Why do you think that? Why wouldn't you just assume (logically) that we have a locked copy of the (unapproved) release candidate on our computers, which could be easily patched via steam at the drop of a hat, say, the week before release, with whatever modifications are required for gold status?

Vivendi needs to approve the RC for gold. Vivendi hates Steam. Valve thinks the game is done. So in Valve's eyes, the RC is gold. In VU's eyes, it isn't. What we have is what Valve considers done.

I don't see how everyone makes these giant logical leaps.
 
Because as has been demonstrated today, the servers struggle to cope with large simultaneous downloads. If every Half-Life 2 owner on the net patched at once, i.e. on the game's release, we probably would face problems.

I'd imagine we've got the final code completely on our computers now, because the release candidate isn't just about checking for things which can be easily patched. It's about checking for copyright and legal issues which may infringe on the actual game content.

And if that's been finalised, and is now present on our machines before release, I'd like to hope a gold announcement isn't too far.
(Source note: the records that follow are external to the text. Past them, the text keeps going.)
(* ===== verification/CachesConc.v ===== *)
(** * Interleaved use of the caches

    Reconciler workers and the garbage collector run [watchTargetAndGetReader],
    [removeCache] and the collector's rounds concurrently on one map of caches,
    guarded by a mutex.  The file gives the interleaving semantics as a step
    relation, a thread-local predicate [safe] (what a thread may assume and must
    restore at the lock), and proves that the map and the running caches agree
    whenever the lock is free.  The threads are then composed with the runner
    of Runner.v, whose [run] they call with the lock held: the composition
    takes only steps of the two, and what it waits for, and when it waits for
    ever, is stated exactly. *)

From S2P Require Import Runner.
From S2P Require Export Caches ApiServer.

#[export] Instance handle_countable : Countable handle.
Proof. refine (inj_countable' handle_id Handle _). by intros []. Defined.

(** ** The shared state

    [sh_running] holds the cancel functions of the caches that were started
    and not cancelled; [sh_used] all that were ever handed out. *)
Record shared := MkShared {
  sh_map : gmap clusterAndGVK cacheAndCancel;
  sh_running : gset handle;
  sh_used : gset handle }.

(** The map and the running caches agree: every entry's cache runs, every
    running cache has one entry. *)
Record agree (v : shared) : Prop := {
  agree_runs k e : sh_map v !! k = Some e -> cc_cancel e ∈ sh_running v;
  agree_entry h : h ∈ sh_running v -> exists k e, sh_map v !! k = Some e /\ cc_cancel e = h;
  agree_inj k k' e e' : sh_map v !! k = Some e -> sh_map v !! k' = Some e' ->
    cc_cancel e = cc_cancel e' -> k = k';
  agree_used : sh_running v ⊆ sh_used v }.

(** ** The machine *)

(** The effect of a call on the shared state, with its answer.  A context's
    cancel function is new; calls to the outside answer anything. *)
Definition effect {X} (e : sys X) : shared -> X -> shared -> Prop :=
  match e in sys X return shared -> X -> shared -> Prop with
  | CachesGet k => fun s x s' => x = sh_map s !! k /\ s' = s
  | CachesSet k c => fun s _ s' =>
      (s' = MkShared (<[k := c]> (sh_map s)) (sh_running s) (sh_used s))
  | CachesDelete k => fun s _ s' =>
      s' = MkShared (delete k (sh_map s)) (sh_running s) (sh_used s)
  | RunnerRun _ => fun s x s' =>
      (x ∉ sh_used s) /\ s' = MkShared (sh_map s) ({[x]} ∪ sh_running s) ({[x]} ∪ sh_used s)
  | CancelFunc h => fun s _ s' => s' = MkShared (sh_map s) (sh_running s ∖ {[h]}) (sh_used s)
  | _ => fun s _ s' => s' = s
  end.

(** The mutex: who holds it before and after a call of thread [i] *)
Definition lock_effect {X} (i : nat) (e : sys X) (owner owner' : option nat) : Prop :=
  match e with
  | LockCaches => owner = None /\ owner' = Some i
  | UnlockCaches => owner <> None /\ owner' = None
  | _ => owner' = owner
  end.

Record machine := MkMachine {
  m_shared : shared;
  m_owner : option nat;
  m_threads : list (io unit) }.

Inductive step : machine -> machine -> Prop :=
  | step_call i s owner ts X (e : sys X) k x s' owner' :
      ts !! i = Some (PVis e k) -> effect e s x s' -> lock_effect i e owner owner' ->
      step (MkMachine s owner ts) (MkMachine s' owner' (<[i := k x]> ts)).

(** ** What a thread may do

    [h] is the shared state as the thread knows it while it holds the lock. *)
Definition sem {X} (e : sys X) : option shared -> (X -> option shared -> Prop) -> Prop :=
  match e in sys X return option shared -> (X -> option shared -> Prop) -> Prop with
  | LockCaches => fun h K =>
      match h with None => forall v, agree v -> K tt (Some v) | Some _ => False end
  | UnlockCaches => fun h K =>
      match h with Some v => agree v /\ K tt None | None => False end
  | CachesGet _ as e | CachesSet _ _ as e | CachesDelete _ as e | RunnerRun _ as e => fun h K =>
      match h with Some v => forall x v', effect e v x v' -> K x (Some v') | None => False end
  | CancelFunc c as e => fun h K =>
      match h with
      | Some v => c ∈ sh_used v /\ forall x v', effect e v x v' -> K x (Some v')
      | None => False
      end
  | _ => fun h K => forall x, K x h
  end.

Fixpoint safe {A} (h : option shared) (p : io A) (Q : option shared -> A -> Prop) : Prop :=
  match p with
  | PRet a => Q h a
  | PPanic _ => False
  | PVis e k => sem e h (fun x h' => safe h' (k x) Q)
  end.

Lemma sem_mono {X} (e : sys X) h (K K' : X -> option shared -> Prop) :
  (forall x h', K x h' -> K' x h') -> sem e h K -> sem e h K'.
Proof. intros HK. destruct e, h; simpl; try done; intuition auto. Qed.

Lemma safe_mono {A} h (p : io A) (Q Q' : option shared -> A -> Prop) :
  (forall h a, Q h a -> Q' h a) -> safe h p Q -> safe h p Q'.
Proof.
  intros HQ. revert h. induction p as [a|w|X e k IH]; intros h; simpl; [apply HQ|done|].
  apply sem_mono. intros x h'. apply IH.
Qed.

Lemma safe_bind {A B} h (p : io A) (f : A -> io B) Q :
  safe h p (fun h' a => safe h' (f a) Q) -> safe h (p ≫= f) Q.
Proof.
  unfold mbind, prog_bind. revert h. induction p as [a|w|X e k IH]; intros h; simpl; [done|done|].
  apply sem_mono. intros x h'. apply IH.
Qed.

(** A thread of the pool: it starts and ends without the lock. *)
Definition released {A} (h : option shared) (_ : A) : Prop := h = None.
Definition good_thread (p : io unit) : Prop := safe None p released.

(** What thread [i] knows of the shared state *)
Definition known (i : nat) (owner : option nat) (s : shared) : option shared :=
  if decide (owner = Some i) then Some s else None.

Lemma known_owner i s : known i (Some i) s = Some s.
Proof. unfold known. by rewrite decide_True. Qed.

Lemma known_other i owner s : owner <> Some i -> known i owner s = None.
Proof. intros. unfold known. by rewrite decide_False. Qed.

(** A call that neither locks nor touches the shared state *)
Definition outside {X} (e : sys X) : bool :=
  match e with
  | LockCaches | UnlockCaches | CachesGet _ | CachesSet _ _ | CachesDelete _ | RunnerRun _
  | CancelFunc _ => false
  | _ => true
  end.

Lemma outside_sem {X} (e : sys X) h K : outside e = true -> sem e h K -> forall x, K x h.
Proof. by destruct e. Qed.

Lemma outside_effect {X} (e : sys X) s x s' i owner owner' :
  outside e = true -> effect e s x s' -> lock_effect i e owner owner' -> s' = s /\ owner' = owner.
Proof. by destruct e. Qed.
(* ===== verification/LevelSpec.v ===== *)
(** * What the level-triggered reconciler does

    The theorems about [LevelController.Reconcile]: what a run reads, records,
    promotes and may panic on. *)

From S2P Require Export LevelController.

(** ** Lemmas on the checks *)
Lemma all_revision_spec ts rev :
  all_revision ts rev = true <-> Forall (fun t => ts_Revision t = rev) ts.
Proof.
  induction ts as [|t ts IH]; simpl; [split; [constructor|done]|]. rewrite Forall_cons.
  destruct (decide (ts_Revision t = rev)) as [Ht|Ht].
  - rewrite bool_decide_false by (intros Hn; by apply Hn). tauto.
  - rewrite bool_decide_true by done. naive_solver.
Qed.

Lemma any_revision_false ts rev :
  any_revision ts rev = false <-> Forall (fun t => ts_Revision t <> rev) ts.
Proof.
  induction ts as [|t ts IH]; simpl; [split; [constructor|done]|]. rewrite Forall_cons.
  case_bool_decide; naive_solver.
Qed.

Lemma all_ready_spec ts : all_ready ts = true <-> Forall (fun t => ts_Ready t = true) ts.
Proof.
  induction ts as [|t ts IH]; simpl; [split; [constructor|done]|]. rewrite Forall_cons.
  destruct (ts_Ready t); simpl; naive_solver.
Qed.

(** Every target runs the revision and is ready. *)
Definition settled (es : EnvironmentStatus) (rev : string) : Prop :=
  Forall (fun t => ts_Revision t = rev /\ ts_Ready t = true) (es_Targets es).

Lemma settled_spec es rev :
  checkAllTargetsRunRevision es rev && checkAllTargetsAreReady es = true <-> settled es rev.
Proof.
  unfold checkAllTargetsRunRevision, checkAllTargetsAreReady, settled.
  rewrite andb_true_iff, all_revision_spec, all_ready_spec, <- Forall_and. done.
Qed.

Lemma same_revision_spec es rev :
  rev <> "" ->
  checkAllTargetsHaveSameRevision es = rev <->
  es_Targets es <> [] /\ Forall (fun t => ts_Revision t = rev) (es_Targets es).
Proof.
  intros Hne. unfold checkAllTargetsHaveSameRevision. destruct (es_Targets es) as [|t ts] eqn:Ht.
  - naive_solver.
  - destruct (all_revision (t :: ts) (ts_Revision t)) eqn:Hall.
    + apply all_revision_spec in Hall. split; [by intros <-|].
      intros [_ Hrev]. by inversion Hrev.
    + split; [congruence|]. intros [_ Hrev]. inversion Hrev; subst.
      apply all_revision_spec in Hrev. congruence.
Qed.

(** ** What a target's object says *)
Section object.
Context `{ApiMachinery}.

(** A Ready condition that is true, and the revision last applied *)
Definition app_ready (obj : value) : Prop :=
  exists conds, field obj ["status"; "conditions"] = Some (VSlice conds) /\
    IsReadyUnstructured conds = true.
Definition app_revision (obj : value) (rev : string) : Prop :=
  field obj ["status"; "lastAppliedRevision"] = Some (VString rev).

Lemma setTargetStatus_ready_iff ts obj :
  ts_Ready (setTargetStatus ts obj) = true <-> app_ready obj /\ exists rev, app_revision obj rev.
Proof.
  unfold setTargetStatus, app_ready, app_revision. setoid_rewrite <- NestedSlice_found.
  setoid_rewrite <- NestedString_found.
  destruct (NestedSlice obj ["status"; "conditions"]) as [[conds|]|e]; [|simpl; naive_solver..].
  destruct (NestedString obj ["status"; "lastAppliedRevision"]) as [[rev|]|e]; simpl;
    destruct (IsReadyUnstructured conds) eqn:Hc; simpl; naive_solver.
Qed.

(** The status an object gives a target *)
Inductive object_status (ts : TargetStatus) (obj : value) : TargetStatus -> Prop :=
  | object_ready rev : app_ready obj -> app_revision obj rev ->
      object_status ts obj (set_Revision rev (set_Ready true ts))
  | object_no_revision : app_ready obj -> (forall rev, ~ app_revision obj rev) ->
      object_status ts obj
        (set_Ready false
           (set_Error "unable to find .status.lastAppliedRevision in ready target object"
              (set_Ready true ts)))
  | object_unready rev conds : ~ app_ready obj ->
      field obj ["status"; "conditions"] = Some (VSlice conds) -> app_revision obj rev ->
      object_status ts obj (set_Revision rev (set_Ready false ts))
  | object_bare : ~ app_ready obj ->
      (forall rev conds, field obj ["status"; "conditions"] = Some (VSlice conds) ->
         ~ app_revision obj rev) ->
      object_status ts obj (set_Ready false ts).

Lemma setTargetStatus_says ts obj : object_status ts obj (setTargetStatus ts obj).
Proof.
  assert (forall conds, NestedSlice obj ["status"; "conditions"] = Ok (Some conds) ->
    (app_ready obj <-> IsReadyUnstructured conds = true)) as Hready.
  { intros conds Hc%NestedSlice_found. unfold app_ready. split; [|by exists conds].
    intros (conds' & Hc' & ?). rewrite Hc in Hc'. by injection Hc' as <-. }
  assert ((forall conds, NestedSlice obj ["status"; "conditions"] <> Ok (Some conds)) ->
    object_status ts obj (set_Ready false ts)) as Hbare.
  { intros Hno. apply object_bare.
    - intros (conds & Hc%NestedSlice_found & _). by eapply Hno.
    - intros rev conds Hc%NestedSlice_found. intros _. by eapply Hno. }
  unfold setTargetStatus.
  destruct (NestedSlice obj ["status"; "conditions"]) as [[conds|]|e] eqn:Hc; [|by apply Hbare..].
  specialize (Hready conds eq_refl). apply NestedSlice_found in Hc.
  assert ((forall rev, NestedString obj ["status"; "lastAppliedRevision"] <> Ok (Some rev)) ->
    object_status ts obj
      (if ts_Ready (set_Ready (IsReadyUnstructured conds) ts)
       then set_Ready false (set_Error "unable to find .status.lastAppliedRevision in ready target object"
              (set_Ready (IsReadyUnstructured conds) ts))
       else set_Ready (IsReadyUnstructured conds) ts)) as Hnorev.
  { intros Hno. assert (forall rev, ~ app_revision obj rev) as Hno' by by intros rev Hr%NestedString_found; eapply Hno.
    cbn [ts_Ready set_Ready]. destruct (IsReadyUnstructured conds) eqn:Hr.
    - apply object_no_revision; [by apply Hready|done].
    - apply object_bare; [by intros ?%Hready|by intros]. }
  destruct (NestedString obj ["status"; "lastAppliedRevision"]) as [[rev|]|e] eqn:Hrev; [|by apply Hnorev..].
  apply NestedString_found in Hrev. destruct (IsReadyUnstructured conds) eqn:Hr.
  - apply object_ready; [by apply Hready|done].
  - eapply object_unready; [by intros ?%Hready|done|done].
Qed.
(** main.go: the goroutine around [Start] ends the process on an error. *)
Definition os_Exit (code : Z) (l : lifecycle) : lifecycle :=
  MkLifecycle (lc_ctx_done l) (lc_serve l) (lc_start l) (lc_listening l) (lc_closed l) (lc_shutting_down l)
    (lc_busy l) (lc_ticker l) (lc_logged l) (Some code).

(** ** Steps, while the process runs *)
Inductive lifecycle_step : lifecycle -> lifecycle -> Prop :=
  | step_serve l : lc_serve l = ServeNotYet -> lc_shutting_down l = false ->
      lifecycle_step l (set_serve Accepting l)
  | step_accept l : lc_serve l = Accepting -> lc_listening l = true ->
      lifecycle_step l (set_busy (S (lc_busy l)) l)
  | step_idle l n : lc_busy l = S n -> lifecycle_step l (set_busy n l)
  | step_serve_failed l err cerr open : lc_serve l = Accepting -> lc_shutting_down l = false ->
      closes cerr open -> lifecycle_step l (serve_failed err cerr open l)
  | step_server_closed l cerr open : lc_serve l <> ServeReturned -> lc_shutting_down l = true ->
      closes cerr open -> lifecycle_step l (server_closed cerr open l)
  | step_cancel l : lifecycle_step l (cancel l)
  | step_done l : lc_start l = AwaitDone -> lc_ctx_done l = true ->
      lifecycle_step l (set_start AtLimiterShutdown l)
  | step_limiter l : lc_start l = AtLimiterShutdown -> lifecycle_step l (limiter_shutdown l)
  | step_srv_shutdown l cerr open : lc_start l = AtSrvShutdown -> closes cerr open ->
      lifecycle_step l (srv_shutdown cerr open l)
  | step_all_idle l lnerr : lc_start l = InShutdown lnerr -> lc_busy l = 0 ->
      lifecycle_step l (set_start (Returned lnerr) l)
  | step_some_busy l lnerr : lc_start l = InShutdown lnerr -> lc_busy l <> 0 ->
      lifecycle_step l (set_start (InSelect lnerr) l)
  | step_timer l lnerr : lc_start l = InSelect lnerr -> lifecycle_step l (set_start (InShutdown lnerr) l)
  | step_ctx_done l lnerr : lc_start l = InSelect lnerr -> lc_ctx_done l = true ->
      lifecycle_step l (set_start (Returned (Some context_canceled)) l)
  | step_exit l err : lc_start l = Returned (Some err) -> lifecycle_step l (os_Exit 1 l).

Definition running_step (l l' : lifecycle) : Prop := lc_exit l = None /\ lifecycle_step l l'.
Definition reaches : lifecycle -> lifecycle -> Prop := rtc running_step.

(** ** The invariant *)

(** How far [Start] is *)
Definition phase (s : start_state) : nat :=
  match s with
  | AwaitDone => 0 | AtLimiterShutdown => 1 | AtSrvShutdown => 2
  | InShutdown _ | InSelect _ | Returned _ => 3
  end.

(** Closing the listener failed. *)
Definition close_failed (l : lifecycle) : Prop := exists err, lc_closed l = Some (Some err).

(** The error [Start] has at hand, or has returned *)
Definition start_error (s : start_state) : option error :=
  match s with InShutdown err | InSelect err | Returned err => err | _ => None end.

Record lifecycle_inv (l : lifecycle) : Prop := {
  inv_done : 0 < phase (lc_start l) -> lc_ctx_done l = true;
  inv_ticker : lc_ticker l = bool_decide (phase (lc_start l) < 2);
  inv_down : lc_shutting_down l = bool_decide (2 < phase (lc_start l));
  inv_closed : lc_closed l = Some None -> lc_listening l = false;
  inv_returned : lc_serve l = ServeReturned -> lc_closed l <> None;
  inv_accepting : lc_serve l = Accepting -> lc_shutting_down l = true -> lc_closed l <> None;
  inv_error : forall err, start_error (lc_start l) = Some err ->
    lc_closed l = Some (Some err) \/ lc_start l = Returned (Some context_canceled);
  inv_exit : forall code, lc_exit l = Some code ->
    code = 1%Z /\ exists err, lc_start l = Returned (Some err) }.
I wouldn't say it's a giant logical step either. You don't start selling a product to buy online enmass, let magazines review it, and start advertising all over the web if the release isn't soon...
 
Its not like they're standing still. We dont know what phase they're in right now, but several RC candidates have been summited. VUg is finding 'bugs', and VALVe is fixing them. Still it sounds (by all accounts) that both companies agree that HL2 will be released fairly soon.
 
Let's hope so. :)

Because the last couple of days have reinvigorated my appetite for Half-Life 2 after being punctured by what I hope was a fake spoiler.

I don't want the momentum to fade again, and for us to be saying the same things this time next month. ;)
 
Concept said:
Because as has been demonstrated today, the servers struggle to cope with large simultaneous downloads. If every Half-Life 2 owner on the net patched at once, i.e. on the game's release, we probably would face problems.

which is why they would announce a date ahead of time and make the patch really small. for example, the nessecary executable file. i mean, we all know no matter how small they make the last file theres still gona be a great demand for it once its available. theres no point having talking about how they dont have the bandwidth to patch it all at once...because we know they dont. people will have to waait that agonising five minutes

<shock rapidly followed by horror!>:O
 
Concept said:
Because as has been demonstrated today, the servers struggle to cope with large simultaneous downloads. If every Half-Life 2 owner on the net patched at once, i.e. on the game's release, we probably would face problems.

We're talking about downloading large map packs (many dozen MB in size) vs. downloading small bugfix patches (probably many dozen KB in size)

the release candidate isn't just about checking for things which can be easily patched. It's about checking for copyright and legal issues which may infringe on the actual game content.

What?!?

I wouldn't say it's a giant logical step either. You don't start selling a product to buy online enmass, let magazines review it, and start advertising all over the web if the release isn't soon...

Sure you do, if the version you're shipping to reviewers is, in the eyes of the developer, "done enough" to be sent to the publisher.

You aren't a software developer, I take it.